◆ What the task asks ◆
Transcribe word for word the lines below from the line with "retryWithBackoff fuel s = Some" through the line with "rewrite (retryLoop_failures n O s [] _ Hbound", ends included.

--- Information provided Enclosed Below ---

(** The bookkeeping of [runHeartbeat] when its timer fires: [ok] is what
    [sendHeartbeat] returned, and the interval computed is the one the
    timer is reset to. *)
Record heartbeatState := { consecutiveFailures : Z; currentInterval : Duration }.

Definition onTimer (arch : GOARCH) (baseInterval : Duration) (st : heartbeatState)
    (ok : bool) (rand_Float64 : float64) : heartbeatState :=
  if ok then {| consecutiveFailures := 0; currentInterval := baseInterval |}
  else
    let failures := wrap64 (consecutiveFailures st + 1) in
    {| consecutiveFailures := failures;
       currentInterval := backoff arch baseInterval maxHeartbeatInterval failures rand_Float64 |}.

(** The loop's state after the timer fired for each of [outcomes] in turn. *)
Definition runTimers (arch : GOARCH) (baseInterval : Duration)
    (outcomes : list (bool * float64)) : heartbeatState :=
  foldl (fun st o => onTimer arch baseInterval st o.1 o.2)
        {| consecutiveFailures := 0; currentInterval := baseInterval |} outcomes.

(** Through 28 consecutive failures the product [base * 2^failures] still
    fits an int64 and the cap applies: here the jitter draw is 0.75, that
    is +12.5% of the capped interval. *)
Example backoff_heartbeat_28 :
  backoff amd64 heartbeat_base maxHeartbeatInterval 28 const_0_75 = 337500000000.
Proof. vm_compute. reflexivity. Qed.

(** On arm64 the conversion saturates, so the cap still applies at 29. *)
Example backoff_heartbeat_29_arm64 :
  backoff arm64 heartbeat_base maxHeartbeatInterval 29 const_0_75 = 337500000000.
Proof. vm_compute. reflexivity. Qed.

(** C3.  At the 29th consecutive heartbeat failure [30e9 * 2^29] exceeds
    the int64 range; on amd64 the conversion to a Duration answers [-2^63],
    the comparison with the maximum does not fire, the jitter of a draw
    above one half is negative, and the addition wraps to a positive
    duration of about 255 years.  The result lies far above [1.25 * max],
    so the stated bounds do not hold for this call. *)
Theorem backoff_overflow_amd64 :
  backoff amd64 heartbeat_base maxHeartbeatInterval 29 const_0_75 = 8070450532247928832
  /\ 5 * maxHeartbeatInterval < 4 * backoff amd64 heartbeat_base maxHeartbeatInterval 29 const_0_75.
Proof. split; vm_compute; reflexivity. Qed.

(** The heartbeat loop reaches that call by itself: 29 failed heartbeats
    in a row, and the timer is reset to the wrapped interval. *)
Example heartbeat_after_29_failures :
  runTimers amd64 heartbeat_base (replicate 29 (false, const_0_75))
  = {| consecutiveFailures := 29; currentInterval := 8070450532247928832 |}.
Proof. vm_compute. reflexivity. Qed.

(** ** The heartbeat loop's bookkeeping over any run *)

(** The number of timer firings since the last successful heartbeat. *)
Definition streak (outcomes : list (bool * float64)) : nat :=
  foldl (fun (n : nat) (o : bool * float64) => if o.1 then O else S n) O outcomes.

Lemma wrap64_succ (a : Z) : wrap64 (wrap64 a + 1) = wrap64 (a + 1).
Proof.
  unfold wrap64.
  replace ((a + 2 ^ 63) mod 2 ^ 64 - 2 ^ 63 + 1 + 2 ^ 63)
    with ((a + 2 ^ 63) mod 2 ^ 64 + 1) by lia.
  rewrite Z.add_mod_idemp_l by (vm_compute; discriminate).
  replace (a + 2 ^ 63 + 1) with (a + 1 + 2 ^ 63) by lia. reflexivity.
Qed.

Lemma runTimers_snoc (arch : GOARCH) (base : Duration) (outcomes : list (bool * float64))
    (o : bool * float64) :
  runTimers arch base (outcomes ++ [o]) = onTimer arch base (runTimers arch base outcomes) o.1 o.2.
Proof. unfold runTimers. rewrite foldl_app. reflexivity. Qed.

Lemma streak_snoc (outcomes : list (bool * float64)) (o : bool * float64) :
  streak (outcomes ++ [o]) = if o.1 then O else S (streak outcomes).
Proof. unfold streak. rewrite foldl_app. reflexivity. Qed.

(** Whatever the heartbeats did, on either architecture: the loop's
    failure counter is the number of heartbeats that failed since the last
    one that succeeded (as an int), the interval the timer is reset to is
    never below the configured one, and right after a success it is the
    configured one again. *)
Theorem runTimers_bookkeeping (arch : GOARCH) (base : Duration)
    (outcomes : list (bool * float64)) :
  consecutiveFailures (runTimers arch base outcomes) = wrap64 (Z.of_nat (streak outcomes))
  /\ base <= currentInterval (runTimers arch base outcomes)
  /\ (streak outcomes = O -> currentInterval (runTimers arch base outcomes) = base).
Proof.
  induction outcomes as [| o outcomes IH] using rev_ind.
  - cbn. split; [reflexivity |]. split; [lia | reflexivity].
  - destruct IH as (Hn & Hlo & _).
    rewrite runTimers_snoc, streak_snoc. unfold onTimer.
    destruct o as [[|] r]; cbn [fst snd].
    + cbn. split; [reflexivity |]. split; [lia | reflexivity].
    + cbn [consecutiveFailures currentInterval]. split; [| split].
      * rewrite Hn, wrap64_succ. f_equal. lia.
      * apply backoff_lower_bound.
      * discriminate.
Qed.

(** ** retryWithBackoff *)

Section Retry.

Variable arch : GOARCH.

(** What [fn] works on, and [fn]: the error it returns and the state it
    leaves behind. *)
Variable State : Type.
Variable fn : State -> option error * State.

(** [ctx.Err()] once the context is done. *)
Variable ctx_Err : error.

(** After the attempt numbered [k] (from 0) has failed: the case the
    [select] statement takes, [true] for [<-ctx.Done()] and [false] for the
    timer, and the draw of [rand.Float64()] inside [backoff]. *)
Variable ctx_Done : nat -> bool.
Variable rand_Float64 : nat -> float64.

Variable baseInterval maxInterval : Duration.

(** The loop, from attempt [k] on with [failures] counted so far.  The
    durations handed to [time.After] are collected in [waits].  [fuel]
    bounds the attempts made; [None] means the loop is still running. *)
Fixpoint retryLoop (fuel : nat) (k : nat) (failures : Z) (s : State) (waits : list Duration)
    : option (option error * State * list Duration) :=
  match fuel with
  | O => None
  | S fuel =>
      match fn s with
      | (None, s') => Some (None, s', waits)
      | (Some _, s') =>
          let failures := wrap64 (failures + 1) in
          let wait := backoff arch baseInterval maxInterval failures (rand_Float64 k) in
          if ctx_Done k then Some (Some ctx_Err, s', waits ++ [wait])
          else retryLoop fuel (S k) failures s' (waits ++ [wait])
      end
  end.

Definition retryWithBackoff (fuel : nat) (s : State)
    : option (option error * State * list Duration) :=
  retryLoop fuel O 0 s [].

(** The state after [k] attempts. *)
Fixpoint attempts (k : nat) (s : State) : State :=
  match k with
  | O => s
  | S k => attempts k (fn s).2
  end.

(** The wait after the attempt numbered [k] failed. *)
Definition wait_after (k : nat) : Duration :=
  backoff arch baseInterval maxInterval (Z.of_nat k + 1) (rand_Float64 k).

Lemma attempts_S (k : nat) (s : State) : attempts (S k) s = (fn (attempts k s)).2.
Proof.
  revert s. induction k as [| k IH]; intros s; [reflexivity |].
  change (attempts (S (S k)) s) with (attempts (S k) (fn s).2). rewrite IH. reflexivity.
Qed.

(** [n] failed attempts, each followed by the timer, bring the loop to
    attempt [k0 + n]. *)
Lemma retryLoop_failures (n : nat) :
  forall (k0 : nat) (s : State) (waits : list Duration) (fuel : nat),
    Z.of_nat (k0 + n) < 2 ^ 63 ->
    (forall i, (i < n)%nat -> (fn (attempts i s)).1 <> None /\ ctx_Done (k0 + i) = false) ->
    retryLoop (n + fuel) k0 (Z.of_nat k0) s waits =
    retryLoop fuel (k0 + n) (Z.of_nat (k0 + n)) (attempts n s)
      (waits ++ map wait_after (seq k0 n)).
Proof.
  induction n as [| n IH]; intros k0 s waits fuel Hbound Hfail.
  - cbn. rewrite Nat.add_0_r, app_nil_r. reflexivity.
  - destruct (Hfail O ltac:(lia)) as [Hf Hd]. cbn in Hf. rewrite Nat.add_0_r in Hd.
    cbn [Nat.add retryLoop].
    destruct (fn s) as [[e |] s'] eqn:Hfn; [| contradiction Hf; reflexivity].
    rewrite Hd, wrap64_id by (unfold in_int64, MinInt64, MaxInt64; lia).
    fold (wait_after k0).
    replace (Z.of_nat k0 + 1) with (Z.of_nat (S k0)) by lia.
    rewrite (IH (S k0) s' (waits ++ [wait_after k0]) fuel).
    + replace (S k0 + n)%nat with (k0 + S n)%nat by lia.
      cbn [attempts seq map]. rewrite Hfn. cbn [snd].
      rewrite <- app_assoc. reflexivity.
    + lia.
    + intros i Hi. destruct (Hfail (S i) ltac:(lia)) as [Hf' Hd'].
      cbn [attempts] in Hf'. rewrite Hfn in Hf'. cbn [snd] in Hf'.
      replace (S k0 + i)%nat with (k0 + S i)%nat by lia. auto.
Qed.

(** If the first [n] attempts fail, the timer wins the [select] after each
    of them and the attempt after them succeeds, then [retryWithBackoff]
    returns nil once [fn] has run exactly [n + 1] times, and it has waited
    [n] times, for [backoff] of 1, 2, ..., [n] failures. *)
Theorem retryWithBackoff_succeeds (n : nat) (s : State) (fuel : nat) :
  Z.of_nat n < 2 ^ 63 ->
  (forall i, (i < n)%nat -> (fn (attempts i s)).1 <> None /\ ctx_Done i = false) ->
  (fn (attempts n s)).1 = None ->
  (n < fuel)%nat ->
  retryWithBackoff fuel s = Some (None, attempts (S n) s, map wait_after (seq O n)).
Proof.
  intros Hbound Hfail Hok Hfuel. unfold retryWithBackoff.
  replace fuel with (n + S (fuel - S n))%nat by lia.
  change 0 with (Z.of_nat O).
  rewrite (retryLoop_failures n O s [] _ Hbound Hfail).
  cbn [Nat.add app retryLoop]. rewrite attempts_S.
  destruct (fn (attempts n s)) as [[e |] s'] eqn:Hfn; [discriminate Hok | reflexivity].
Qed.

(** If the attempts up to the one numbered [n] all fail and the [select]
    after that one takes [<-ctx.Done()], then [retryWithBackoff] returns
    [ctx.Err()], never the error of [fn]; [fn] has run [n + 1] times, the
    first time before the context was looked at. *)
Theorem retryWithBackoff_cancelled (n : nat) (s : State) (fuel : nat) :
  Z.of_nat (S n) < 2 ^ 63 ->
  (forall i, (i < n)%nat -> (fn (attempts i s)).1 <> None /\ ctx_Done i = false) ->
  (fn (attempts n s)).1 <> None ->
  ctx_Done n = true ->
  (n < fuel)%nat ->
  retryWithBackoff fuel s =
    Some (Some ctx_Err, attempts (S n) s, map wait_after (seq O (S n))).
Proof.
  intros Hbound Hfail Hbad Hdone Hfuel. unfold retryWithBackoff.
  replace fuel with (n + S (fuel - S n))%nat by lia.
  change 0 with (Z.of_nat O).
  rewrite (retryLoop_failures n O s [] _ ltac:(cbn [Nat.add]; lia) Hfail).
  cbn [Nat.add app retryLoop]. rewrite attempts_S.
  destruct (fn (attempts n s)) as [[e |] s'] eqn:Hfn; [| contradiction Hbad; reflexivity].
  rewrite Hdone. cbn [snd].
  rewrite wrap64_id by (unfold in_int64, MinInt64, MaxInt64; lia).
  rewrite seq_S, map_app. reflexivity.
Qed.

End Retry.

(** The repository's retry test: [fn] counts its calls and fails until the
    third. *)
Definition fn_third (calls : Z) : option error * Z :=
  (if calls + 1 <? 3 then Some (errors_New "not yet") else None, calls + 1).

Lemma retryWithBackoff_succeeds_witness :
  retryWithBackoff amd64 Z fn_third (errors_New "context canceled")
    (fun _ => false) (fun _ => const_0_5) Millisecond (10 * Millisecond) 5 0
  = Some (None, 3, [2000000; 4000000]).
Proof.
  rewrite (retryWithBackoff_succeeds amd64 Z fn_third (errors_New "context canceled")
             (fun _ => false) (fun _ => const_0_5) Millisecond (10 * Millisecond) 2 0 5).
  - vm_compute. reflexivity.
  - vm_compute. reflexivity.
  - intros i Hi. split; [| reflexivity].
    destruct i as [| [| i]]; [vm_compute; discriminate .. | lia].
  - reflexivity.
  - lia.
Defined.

--- End of Enclosed Information provided ---

◆ Exercise result ◆
  retryWithBackoff fuel s = Some (None, attempts (S n) s, map wait_after (seq O n)).
Proof.
  intros Hbound Hfail Hok Hfuel. unfold retryWithBackoff.
  replace fuel with (n + S (fuel - S n))%nat by lia.
  change 0 with (Z.of_nat O).
  rewrite (retryLoop_failures n O s [] _ Hbound Hfail).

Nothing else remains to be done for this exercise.